Observando a sociedade, não podemos ignorar a relevância da linguagem na construção do que está posto na cultura
Quando tratamos de linguagem, estamos lidando com um campo diverso e com uma variedade de conceitos que abordam o tema. Observando a sociedade, não podemos ignorar a relevância da linguagem na construção do que está posto na cultura. A linguagem/língua não pode ser compreendida como um mero agrupamento de palavras, gestos, sons e imagens. A linguagem não está apartada da sociedade. Há uma simbiose entre ambas. Afinal, somos seres de/da linguagem e nossa existência ocorre nela, na cultura e na história.
Nomear, caracterizar, predicar alguém está para além de substantivos, adjetivos, orações coordenadas ou subordinadas, hipérboles ou metáforas. Nomear alguém implica existência no mundo em que vivemos. Estudiosos e estudiosas, como Kanavillil Rajagopalan, nos ensinam isso.
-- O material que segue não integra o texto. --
(* ===== verification/JsMap.v ===== *)
(** * The [Map] of JavaScript, keyed by strings

    A JavaScript [Map] remembers the order in which its keys were first
    inserted: [set] on a key that is present replaces the value in place,
    [set] on a new key appends, [delete] removes the entry, and iteration
    ([entries()]) follows that order.  The program builds such maps
    ([propertyMap], [propertiesToAdd]) and turns what is left in them into
    new properties, so the order is observable in the output.

    The model is the list of entries in iteration order.  [map_wf] says
    that the keys are distinct; every operation keeps it. *)

From S2P Require Import Prelude.

(** The type is an abbreviation, so that the list lemmas apply as they are. *)
Abbreviation JsMap V := (list (string * V)) (only parsing).

Section js_map.
Context {V : Type}.

Implicit Types (m : JsMap V) (k : string) (v : V).

(** [new Map()] *)
Definition map_empty : JsMap V := [].

(** [m.set(k, v)] *)
Fixpoint map_set (k : string) (v : V) (m : JsMap V) : JsMap V :=
  match m with
  | [] => [(k, v)]
  | (k', v') :: m' =>
      if decide (k = k') then (k, v) :: m' else (k', v') :: map_set k v m'
  end.

(** [m.delete(k)] *)
Definition map_delete (k : string) (m : JsMap V) : JsMap V :=
  filter (λ kv, kv.1 ≠ k) m.

(** [m.get(k)], [None] for [undefined] *)
Fixpoint map_get (k : string) (m : JsMap V) : option V :=
  match m with
  | [] => None
  | (k', v') :: m' => if decide (k = k') then Some v' else map_get k m'
  end.

(** [m.size] *)
Definition map_size (m : JsMap V) : nat := length m.

(** [Array.from(m.entries())] *)
Definition map_entries (m : JsMap V) : list (string * V) := m.

(** The map a loop [for (e of l) m.set(e.key, e.value)] leaves. *)
Definition map_of_entries (l : list (string * V)) : JsMap V :=
  foldl (λ m kv, map_set kv.1 kv.2 m) map_empty l.

(** The map a loop [for (k of ks) m.delete(k)] leaves. *)
Definition map_delete_all (ks : list string) (m : JsMap V) : JsMap V :=
  foldl (λ m k, map_delete k m) m ks.

Definition map_wf (m : JsMap V) : Prop := NoDup m.*1.

(** ** Lookup *)

Lemma map_get_None k m : map_get k m = None ↔ k ∉ m.*1.
Proof.
  induction m as [|[k' v'] m IH]; simpl.
  - split; [intros _; apply not_elem_of_nil | done].
  - rewrite not_elem_of_cons. case_decide; [|tauto]. split; [done | tauto].
Qed.

Lemma map_get_Some_elem k v m : map_get k m = Some v → (k, v) ∈ m.
Proof.
  induction m as [|[k' v'] m IH]; simpl; [done|].
  case_decide; [intros [= ->]; subst; left | right; auto].
Qed.

Lemma map_get_elem k v m : map_wf m → (k, v) ∈ m → map_get k m = Some v.
Proof.
  unfold map_wf. induction m as [|[k' v'] m IH]; simpl.
  - by intros _ ?%elem_of_nil.
  - intros [Hk' Hm]%NoDup_cons [[= -> ->]|Hin]%elem_of_cons.
    + by rewrite decide_True.
    + rewrite decide_False; [auto|]. intros ->. apply Hk'.
      apply list_elem_of_fmap. by exists (k', v).
Qed.

Lemma map_get_set_eq k v m : map_get k (map_set k v m) = Some v.
Proof.
  induction m as [|[k' v'] m IH]; simpl.
  - by rewrite decide_True.
  - case_decide; simpl; [by rewrite decide_True | by rewrite decide_False].
Qed.

Lemma map_get_set_ne k k' v m :
  k ≠ k' → map_get k' (map_set k v m) = map_get k' m.
Proof.
  intros Hne. induction m as [|[k0 v0] m IH]; simpl.
  - by rewrite decide_False.
  - case_decide; simpl; subst.
    + by rewrite !decide_False.
    + by rewrite IH.
Qed.

Lemma map_get_delete_eq k m : map_get k (map_delete k m) = None.
Proof.
  apply map_get_None. unfold map_delete.
  intros ([k' v'] & -> & [Hne _]%list_elem_of_filter)%list_elem_of_fmap.
  by apply Hne.
Qed.

Lemma map_get_delete_ne k k' m :
  k ≠ k' → map_get k' (map_delete k m) = map_get k' m.
Proof.
  intros Hne. unfold map_delete.
  induction m as [|[k0 v0] m IH]; [done|].
  rewrite filter_cons. simpl. case_decide as Hk0; simpl.
  - by rewrite IH.
  - subst k0. by rewrite decide_False.
Qed.

(** ** Keys and order *)

Lemma map_set_keys_present k v m :
  k ∈ m.*1 → (map_set k v m).*1 = m.*1.
Proof.
  induction m as [|[k' v'] m IH]; simpl.
  - by intros ?%elem_of_nil.
  - intros Hin. case_decide; simpl; subst; [done|].
    f_equal. apply IH. by apply elem_of_cons in Hin as [?|?].
Qed.

Lemma map_set_absent k v m : k ∉ m.*1 → map_set k v m = m ++ [(k, v)].
Proof.
  induction m as [|[k' v'] m IH]; simpl; [done|].
  intros [Hne Hin]%not_elem_of_cons. rewrite decide_False by done.
  by rewrite IH.
Qed.

Lemma map_delete_absent k m : k ∉ m.*1 → map_delete k m = m.
Proof.
  unfold map_delete. induction m as [|[k' v'] m IH]; simpl; [done|].
  intros [Hne Hin]%not_elem_of_cons.
  rewrite filter_cons_True by (simpl; congruence). by rewrite IH.
Qed.

Lemma map_delete_sublist k m : map_delete k m `sublist_of` m.
Proof. apply sublist_filter. Qed.

Lemma map_delete_set_absent k v m :
  k ∉ m.*1 → map_delete k (map_set k v m) = m.
Proof.
  intros Hk. rewrite map_set_absent by done. unfold map_delete.
  rewrite filter_app, filter_cons_False, filter_nil, app_nil_r by (simpl; auto).
  by apply map_delete_absent.
Qed.

Lemma map_delete_comm k1 k2 m :
  map_delete k1 (map_delete k2 m) = map_delete k2 (map_delete k1 m).
Proof.
  unfold map_delete. rewrite !list_filter_filter.
  apply list_filter_iff. intros kv. tauto.
Qed.

Lemma elem_of_map_delete k kv m :
  kv ∈ map_delete k m ↔ kv ∈ m ∧ kv.1 ≠ k.
Proof. unfold map_delete. rewrite list_elem_of_filter. tauto. Qed.

Lemma map_size_delete k m : map_size (map_delete k m) ≤ map_size m.
Proof. apply length_filter. Qed.

(** ** Well-formedness *)

Lemma map_empty_wf : map_wf map_empty.
Proof. constructor. Qed.

Lemma map_set_wf k v m : map_wf m → map_wf (map_set k v m).
Proof.
  unfold map_wf. intros Hm. destruct (decide (k ∈ m.*1)) as [Hin|Hin].
  - by rewrite map_set_keys_present.
  - rewrite map_set_absent, fmap_app by done. simpl.
    apply NoDup_app. split_and!; [done| |apply NoDup_singleton].
    intros k' Hk' ->%list_elem_of_singleton. done.
Qed.

Lemma map_delete_wf k m : map_wf m → map_wf (map_delete k m).
Proof.
  unfold map_wf. intros Hm.
  eapply sublist_NoDup; [done | apply fmap_sublist, map_delete_sublist].
Qed.

(** ** The loops *)

Lemma map_of_entries_snoc l k v :
  map_of_entries (l ++ [(k, v)]) = map_set k v (map_of_entries l).
Proof. unfold map_of_entries. by rewrite foldl_app. Qed.

(** Filling a map from entries with distinct keys gives those entries, in
    their order. *)
Lemma map_of_entries_NoDup l : NoDup l.*1 → map_of_entries l = l.
Proof.
  induction l as [|[k v] l IH] using rev_ind; [done|].
  rewrite fmap_app. simpl. intros (Hl & Hk & _)%NoDup_app.
  rewrite map_of_entries_snoc, IH by done.
  apply map_set_absent. intros Hin. apply (Hk k Hin). by left.
Qed.

Lemma map_of_entries_wf l : map_wf (map_of_entries l).
Proof.
  induction l as [|[k v] l IH] using rev_ind; [apply map_empty_wf|].
  rewrite map_of_entries_snoc. by apply map_set_wf.
Qed.

Lemma map_delete_all_filter ks m :
  map_delete_all ks m = filter (λ kv, kv.1 ∉ ks) m.
Proof.
  revert m. induction ks as [|k ks IH]; intros m; simpl.
  - induction m as [|kv m IH]; [done|].
    rewrite filter_cons_True by apply not_elem_of_nil. by rewrite <-IH.
  - rewrite IH. unfold map_delete. rewrite list_filter_filter.
    apply list_filter_iff. intros kv. rewrite not_elem_of_cons. tauto.
Qed.

Lemma map_delete_all_wf ks m : map_wf m → map_wf (map_delete_all ks m).
Proof.
  revert m. induction ks as [|k ks IH]; intros m Hm; simpl; [done|].
  by apply IH, map_delete_wf.
Qed.

(** A loop over [keys] that sets the entry [h] selects for a key, or does
    nothing for it, leaves the selected entries in the order of the keys,
    when their keys are distinct. *)
Lemma foldl_set_NoDup (h : string → option (string * V)) keys :
  NoDup (omap h keys).*1 →
  foldl (λ m k, from_option (λ kv, map_set kv.1 kv.2 m) m (h k)) map_empty keys
  = omap h keys.
Proof.
  induction keys as [|k keys IH] using rev_ind; [done|].
  rewrite omap_app, fmap_app, foldl_app. intros (Hl & Hk & _)%NoDup_app.
  rewrite IH by done. simpl. destruct (h k) as [[k' v']|] eqn:E; simpl.
  - apply map_set_absent. intros Hin. apply (Hk k' Hin).
    simpl. rewrite E. by left.
  - by rewrite app_nil_r.
Qed.

(** Reading every key of a list of entries with distinct keys gives the
    entries back, whatever a read gives for a key without an entry. *)
Lemma omap_keys_lookup {B} (d : string → V) (H : string → V → option B)
    (es : list (string * V)) :
  NoDup es.*1 →
  omap (λ k, H k (default (d k) (map_get k es))) es.*1
  = omap (λ kv, H kv.1 kv.2) es.
Proof.
  intros Hnd.
  assert (∀ l, l ⊆ es → omap (λ k, H k (default (d k) (map_get k es))) l.*1
                        = omap (λ kv, H kv.1 kv.2) l) as Hl.
  { induction l as [|[k v] l IH]; intros Hsub; [done|]. csimpl.
    rewrite (map_get_elem k v es Hnd) by (apply Hsub; left). csimpl.
    rewrite IH; [done|]. intros x Hx. apply Hsub. by right. }
  by apply Hl.
Qed.

End js_map.

#[export] Hint Resolve map_empty_wf map_set_wf map_delete_wf
  map_of_entries_wf map_delete_all_wf : js.
#[export] Hint Rewrite @map_get_set_eq @map_get_delete_eq : js.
Uma criança branca, na escola, chamar uma criança preta de "macaca" é desumanizá-la, animalizá-la e inferiorizá-la. Tudo isso ganha existência quando a criança é predicada assim. E os efeitos na vida dessa criança? Danosos!
Quando pensamos na educação linguística, aquela que aborda o ensino de línguas e linguagens, parece-nos relevante atentar para que ações estamos ensinando dentro e fora das instituições de educação formal. Na linguagem, podemos ensinar o outro a ofender, ferir, humilhar, desestruturar, hierarquizar alguém. Também, na linguagem, podemos elogiar, exaltar, motivar, amar e curar a depender da situação e de quem está na interação conosco. Essas ações, por mais simples que possam parecer, e não são, ocorrem na interação com alguém. Como nossas interlocutoras e nossos interlocutores podem compreender o que está sendo dito ou não dito é também um mar de possibilidades, mas regulado pelas normas da interação, naquele momento ou instante.
Nesses ditos ou não ditos, temos o racismo que ganha sua existência na e pela linguagem, ou seja, quando falamos, escrevemos, gesticulamos, olhamos etc. damos existência às questões raciais e ao racismo. "Eu não vou a médico preto", dito por um homem branco a uma médica preta aponta para o racismo desse homem. "Para trabalhar aqui, você precisa dar um jeito neste cabelo", dito por uma mulher branca a um jovem negro dá existência ao racismo e à branquitude que estão na cultura. Sendo assim, conhecer o campo minado que é a linguagem pode contribuir para que saibamos fazer uso da língua, dos gestos, dos olhares para combater o racismo e outros dispositivos de opressão que operam na sociedade-em-linguagem.
Nos exemplos citados, neste breve texto, as relações de poder estão postas, e contestá-las implica empregar o poder de transformação da linguagem que Rajagopalan nos mostra, ou como nos dizem Bell Hooks e Kassandra Muniz, a linguagem pode curar. Como? Uma jovem negra em seu espaço de trabalho ao escutar que seu cabelo crespo é lindo traz efeitos inimagináveis para quem sempre escutou que alisar é a regra. Um menino negro olhado como uma criança com um futuro promissor pela frente, e não como um possível infrator, pode ter o efeito de se sentir humano, ou seja, naturalmente gente.
Quando em uma aula de língua portuguesa, deixa-se de fazer a redação sobre minhas férias, e propõem-se temáticas como as conquistas do povo preto, abre-se um leque imenso para a mobilização de outras histórias e narrativas que ganham sua existência na caneta, no papel e na tela de quem raramente se vê na sociedade de forma positiva.
A educação linguística pode, assim, nos ajudar a compreender o funcionamento dos discursos de ódio e tantos outros que circulam nos grupos, nada secretos, da escola, da universidade e do trabalho. Se na linguagem, as relações de poder se colocam, há também no discurso a possibilidade de outras formas de se operar no mundo, incluindo contestar hierarquizações que são postas.
Somos seres de linguagem-em-sociedade. Nela, negociamos nossa forma de nos colocar e sermos colocados no mundo. Na linguagem, damos existência às memórias, às narrativas, às histórias e aos discursos que podem transformar, profundamente, o mundo em que estamos. Isso porque linguagem e sociedade nunca se apartam, na verdade, se mesclam o tempo todo. Transformando as narrativas que circulam, construídas na e pela linguagem, fortalecemos as propostas do Movimento Negro Educador abordado por Nilma Lino Gomes, e nós, do campo dos estudos da linguagem, podemos contribuir para tal.
*Glenda Cristina Valim de Melo, Professora do Programa Interdisciplinar de Pós-Graduação em Linguística Aplicada da Universidade Federal do Rio de Janeiro (UFRJ).